I take another sip of the whiskey. It’s not great but it’s good. It burns appropriately for eleven o’clock in the morning the day after one was present at a little girl’s kidnapping.
I put my glass down and look back up at him and ask, “So why do you want me looking into it now? What’s changed?”
“Like I said the other day, the cops couldn’t do it ten years ago. I don’t trust them to do it now. I just… I thought it was over. But it’s not. And this isn’t right. It’s not right. I like Shiloh. She’s a good kid. She doesn’t—no one does—no one deserves to go through what Janice and I did.”
“Fair enough.”
“I can pay you,” he says.
“I’m already being paid.”
“Okay.”
I tilt my glass and watch the liquid slide.

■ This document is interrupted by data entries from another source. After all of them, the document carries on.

(** * Metrics service: ingestion, live registry and aggregate queries

    A shallow embedding of the request handlers and model statics of the
    metrics service (routes/aiTracking.js, routes/analytics.js,
    routes/metrics.js, models/AIRequest.js, models/SalesAnalytics.js,
    models/UserEngagement.js, models/PerformanceMetrics.js,
    utils/prometheus.js), followed by the
    properties of the specification that were checked against them.

    Conventions.
    - A JavaScript Number is a rational [Q]; token counts and millisecond
      instants and durations, which the service only adds and subtracts, are
      integers [Z]. The numeric fields of a request body are JSON numbers.
    - Request ids and transaction ids are strings. A user id is stored as
      an ObjectId, written as its hex string (the samples write a name in
      its place). The id of a condition is that ObjectId where Mongoose
      casts the condition ([find], [findOne], [countDocuments]) or the
      pipeline casts it itself, and the string of the request where an
      aggregation pipeline hands it to the store as it is; a string never
      equals a stored ObjectId ([JS.id]).
    - A collection is the list of its documents in insertion order; [findOne]
      returns the first match and [save] of a loaded document writes it back
      at the position it was read from.
    - A handler is a function from the call context, the request and the
      state of the process (collections and live registry) to a reply and
      the next state. A store operation that throws is an input of the call
      ([readFails], [writeFails]); the [catch] branch of the handler turns
      it into a 500 reply.
    - A handler runs up to its next [await] and other calls may run before
      it resumes: the duplicate check and the save of POST /track are two
      steps ([aiTracking.post_track_interleaved]).
    - The operations of the live registry update their aggregate and
      return, but a counter refuses a negative increment: [inc] with a
      value throws then, and the [catch] branch of the handler replies 500
      with the document saved and the registry as the earlier calls left
      it. Sums are exact, where the library adds doubles. *)

From Stdlib Require Import ZArith QArith Lia.
From stdpp Require Import base option list gmap strings.

Local Open Scope Z_scope.

(** ** JavaScript values *)

Module JS.

(** The values that occur in the result objects of the aggregations. *)
Inductive value : Type :=
| Null
| Num (q : Q)
| Str (s : string).

(** [typeof v === 'number'] *)
Definition is_number (v : value) : bool :=
  match v with Num _ => true | _ => false end.

(** Truthiness of a string: only the empty string is falsy. *)
Definition truthy_str (s : string) : bool := negb (String.eqb s "").

(** Truthiness of an optional string ([undefined] is falsy). *)
Definition truthy (o : option string) : bool :=
  match o with Some s => truthy_str s | None => false end.

(** Truthiness of a number: zero is falsy. *)
Definition truthy_num (q : Q) : bool := negb (Qeq_bool q 0).

(** [x || 0] on an optional integer. *)
Definition or_zero (o : option Z) : Z :=
  match o with Some z => z | None => 0 end.

(** [xs.includes(x)] on string literals, as the [isIn] validator uses it. *)
Definition includes (xs : list string) (x : string) : bool :=
  existsb (String.eqb x) xs.

(** Truthiness of a value. *)
Definition truthy_value (v : value) : bool :=
  match v with
  | Null => false
  | Num q => truthy_num q
  | Str s => truthy_str s
  end.

(** [a === b] *)
Definition strict_eq (a b : value) : bool :=
  match a, b with
  | Null, Null => true
  | Num p, Num q => Qeq_bool p q
  | Str s, Str t => String.eqb s t
  | _, _ => false
  end.

(** One property of [{ ...a, ...b }]: the later object wins where it has
    the property. *)
Definition later {A : Type} (a b : option A) : option A :=
  match b with Some _ => b | None => a end.

(** The id of a condition on an ObjectId path: the ObjectId that Mongoose
    casts the conditions of [find], [findOne] and [countDocuments] to, or
    that a pipeline builds with [mongoose.Types.ObjectId], or the string of
    the request, which the [$match] stage of an aggregation reaches as it
    is. *)
Inductive id : Type :=
| ObjectId (hex : string)
| IdString (s : string).

(** The store's comparison of a stored ObjectId, written as its hex
    string, with the id of a condition: a string is not an ObjectId. *)
Definition id_eq (stored : string) (i : id) : bool :=
  match i with
  | ObjectId hex => String.eqb stored hex
  | IdString _ => false
  end.

(** [s.includes(pattern)] on strings: the pattern starts at some
    position. *)
Fixpoint str_includes (pattern s : string) : bool :=
  String.prefix pattern s
  || match s with
     | EmptyString => false
     | String _ s' => str_includes pattern s'
     end.

(** An ASCII letter in lower case; any other code unit is left alone. *)
Definition lower_ascii (a : Ascii.ascii) : Ascii.ascii :=
  let n := Ascii.nat_of_ascii a in
  if (65 <=? n)%nat && (n <=? 90)%nat then Ascii.ascii_of_nat (n + 32)
  else a.
(** * Tailor shop server actions: order and payment status lifecycle

    A shallow embedding of the server actions of
    [src/app/dashboard/layout.tsx] (the "central place for all server
    actions"): form validation with zod schemas, and the pass-through
    calls to the hosted relational store and identity provider.

    The store and the identity provider are external collaborators.  Their
    state (the two tables, the session) is part of [World]; what they
    answer to a request that this code cannot decide (a failure, a
    generated id, the clock) is read from an [Env], one per request. *)

From Stdlib Require Import String Ascii List Bool Arith Lia.
From stdpp Require Import base option list strings pretty gmap sorting.

Local Open Scope string_scope.

(** ** Data model *)

(** The measurements payload is an opaque key-value structure. *)
Definition Measurements : Type := list (string * string).

(** A row of table [measurement_sets]; the columns are the ones selected by
    [getCustomerById], plus the foreign key. *)
Module MeasurementSetRow.
Record t := mk {
  id : string;
  customer_id : string;
  date : string;
  measurements : Measurements;
  job_number : option string;
  request_date : option string;
  payment_status : string;
  order_status : string;
  completion_date : option string;
  handover_date : option string
}.
End MeasurementSetRow.

(** The object handed to [.update(...)] on [measurement_sets]: a partial
    row.  A key that is absent from the JavaScript object is [None]. *)
Module UpdateData.
Record t := mk {
  payment_status : option string;
  order_status : option string;
  completion_date : option string;
  handover_date : option string
}.
End UpdateData.

(** The object handed to [.insert(...)] on [measurement_sets]. *)
Module InsertData.
Record t := mk {
  customer_id : string;
  date : string;
  measurements : Measurements;
  job_number : option string;
  request_date : option string;
  payment_status : string;
  order_status : string
}.
End InsertData.
(** Price 10 and share delta -5: the trade value is -50. *)
Lemma tradeValue_signed_witness :
  tradeValue sale_of_five = -50 /\
  tradeValue_shown (render_row sale_of_five) = Some (CDollarLocale (-50)).
Proof.
  destruct (tradeValue_signed sale_of_five) as [H _].
  destruct (H 10 eq_refl eq_refl) as [H1 H2].
  rewrite H1, H2. split; reflexivity.
Defined.

(** The style of a purchase with a price, and of the other codes. *)
Lemma classList_priced (t : trade) (p : number) :
  eqb_str (transactionType t) (js "P") = true -> price t = Some p ->
  classList t =
  if le p 2 then ["highlight-green-bold"%string]
  else ["highlight-green"%string].
Proof. unfold classList. intros -> ->. reflexivity. Qed.

Lemma classList_other (t : trade) :
  eqb_str (transactionType t) (js "P") = false -> classList t = [].
Proof. unfold classList. intros ->. reflexivity. Qed.

Lemma classList_cheap_purchase :
  row_classList (render_row cheap_purchase) = ["highlight-green-bold"%string].
Proof. reflexivity. Qed.

(** C9, on the code. A purchase whose price is missing is styled
    highlight-green-bold, not highlight-green: the comparison
    [price <= 2] is made on [null], which counts as 0. *)
Theorem classList_missing_price :
  (forall t : trade,
     eqb_str (transactionType t) (js "P") = true -> price t = None ->
     row_classList (render_row t) = ["highlight-green-bold"%string]) /\
  price purchase_without_price = None /\
  price_cell purchase_without_price = CText (js "N/A") /\
  row_classList (render_row purchase_without_price)
  = ["highlight-green-bold"%string].
Proof.
  split.
  - intros t HP Hp. cbn [render_row row_classList].
    unfold classList. rewrite HP, Hp. reflexivity.
  - repeat split; reflexivity.
Qed.

(** C7, on the code. When the price fetch succeeds and the financials
    are unavailable, the analysis defaults to HOLD with empty details and
    showModal throws on the first metric: the title is written, but the
    content is not, the view is not displayed and no chart is made. *)
Theorem rowClick_without_financials (company : jsstring)
    (stockInfo : stockInfo_t) (pg : page) :
  rowClick company (Some stockInfo) None pg =
  ({| modal_display := modal_display pg;
      modal_title := (js "Detailed Analysis for " ++ company)%list;
      modal_content := modal_content pg;
      financialChartInstance := financialChartInstance pg;
      console_warn := console_warn pg |},
   Threw "TypeError: Cannot read properties of undefined (reading 'toFixed')")
  /\
  modal_display (fst (rowClick (js "ABC") (Some sample_stockInfo) None
                               closed_page)) = "none"%string.
Proof. split; reflexivity. Qed.

(** With financials the same click displays the view. *)
Lemma rowClick_with_financials :
  let fd := snapshot (dp 1000) (dp 150) (dp 2000) (dp 500) (dp 200)
                     (dp 300) (dp 1000) in
  let r := rowClick (js "ABC") (Some sample_stockInfo) (Some fd) closed_page in
  snd r = Normal /\ modal_display (fst r) = "flex"%string.
Proof. split; reflexivity. Qed.

End DashboardProperties.

(** * Further properties of the code *)

(** ** Zeros, infinities and NaN through the ratios *)

Section SpecialValueFacts.

Local Open Scope float_scope.

Lemma zero_or_nan_falsy (x : number) :
  zero_or_nan (Prim2SF x) -> truthy x = false.
Proof.
  intros [[s H]|H]; unfold truthy.
  - assert (E : (x =? 0) = true).
    { rewrite eqb_spec, H. destruct s; reflexivity. }
    rewrite E, orb_true_r. reflexivity.
  - apply isNaN_spec in H. rewrite H. reflexivity.
Qed.

Lemma falsy_zero_or_nan (x : number) :
  truthy x = false -> zero_or_nan (Prim2SF x).
Proof.
  unfold truthy. intros H. apply negb_false_iff, orb_true_iff in H.
  destruct H as [H|H].
  - right. apply isNaN_spec, H.
  - rewrite eqb_spec in H. change (Prim2SF 0) with (S754_zero false) in H.
    destruct (Prim2SF x) as [s|[]| |[] m e]; try discriminate.
    left. exists s. reflexivity.
Qed.
Lemma true_div_in_range (n d : Z) :
  d <> 0 -> Z.abs n < float_overflow * Z.abs d ->
  true_div n d = Ok (inject_Z n / inject_Z d)%Q.
Proof.
  intros Hd Hr. unfold true_div.
  destruct (Z.eqb_spec d 0); [contradiction|].
  destruct (Z.leb_spec (float_overflow * Z.abs d) (Z.abs n)); [lia|reflexivity].
Qed.

Lemma true_div_out_of_range (n d : Z) :
  d <> 0 -> float_overflow * Z.abs d <= Z.abs n ->
  true_div n d = Raise OverflowError.
Proof.
  intros Hd Hr. unfold true_div.
  destruct (Z.eqb_spec d 0); [contradiction|].
  destruct (Z.leb_spec (float_overflow * Z.abs d) (Z.abs n)); [reflexivity|lia].
Qed.

Lemma len_positive {A : Type} (l : list A) : is_empty l = false -> 0 < len l.
Proof. destruct l; [discriminate|]. intros _. unfold len. cbn [List.length]. lia. Qed.

Lemma length_get_le (p : PlaylistMap) (k : string) :
  (List.length (get p k []) <= List.length (List.concat (values p)))%nat.
Proof.
  unfold get. induction p as [|[k0 v0] p IH]; cbn [lookup values map snd List.concat].
  - simpl. lia.
  - rewrite length_app. destruct (k0 =? k)%string; [lia|].
    unfold values in IH. lia.
Qed.

(** The ratio of a sequence of the map to all its songs is at most 1: the
    division that computes it cannot overflow. *)
Lemma true_div_ratio (p : PlaylistMap) (k : string) :
  is_empty (List.concat (values p)) = false ->
  true_div (len (get p k [])) (len (List.concat (values p)))
  = Ok (inject_Z (len (get p k [])) / inject_Z (len (List.concat (values p))))%Q.
Proof.
  intros E. pose proof (len_positive _ E) as Hpos.
  pose proof (length_get_le p k) as Hle. pose proof float_overflow_large as HF.
  apply true_div_in_range; [lia|].
  unfold len in *.
  set (a := Z.of_nat (List.length (get p k []))) in *.
  set (b := Z.of_nat (List.length (List.concat (values p)))) in *.
  assert (Hab : a <= b) by (unfold a, b; lia).
  assert (Ha : 0 <= a) by (unfold a; lia).
  rewrite (Z.abs_eq a Ha), (Z.abs_eq b) by lia.
  assert (2 * b <= float_overflow * b) by (apply Z.mul_le_mono_nonneg_r; lia).
  lia.
Qed.

Lemma py_sum_raises (songs : list Song) (acc : Z) :
  Exists (fun s => energy_is_number s = false) songs ->
  for_each add_to (map (fun s => get s "energy" (VInt 0)) songs) acc
  = Raise TypeError.
Proof.
  intros H. revert acc. induction H as [s songs Hs|s songs _ IH]; intros acc;
    cbn [map for_each]; unfold add_to at 1; unfold energy_is_number in *.
  - now destruct (as_int (get s "energy" (VInt 0))).
  - destruct (as_int (get s "energy" (VInt 0))); [|reflexivity].
    cbn [bind]. apply IH.
Qed.

Lemma is_empty_false_length {A : Type} (l : list A) :
  (0 < List.length l)%nat -> is_empty l = false.
Proof. destruct l; simpl; [lia|reflexivity]. Qed.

I tilt it the other way.
“Were you and Max’s mother having marriage problems before Molly was kidnapped?” I ask.
The question takes him for a wild ride. His eyes widen and then darken, and his cheeks go red like he might be about to shout, but in the end he just slumps down where he sits.
“Yes,” he says. “Did Max say something?”
“No. If Max remembers it or ever knew it at all, he’s never mentioned it. Were you getting counseling from Bob and Rebecca Ziegler?”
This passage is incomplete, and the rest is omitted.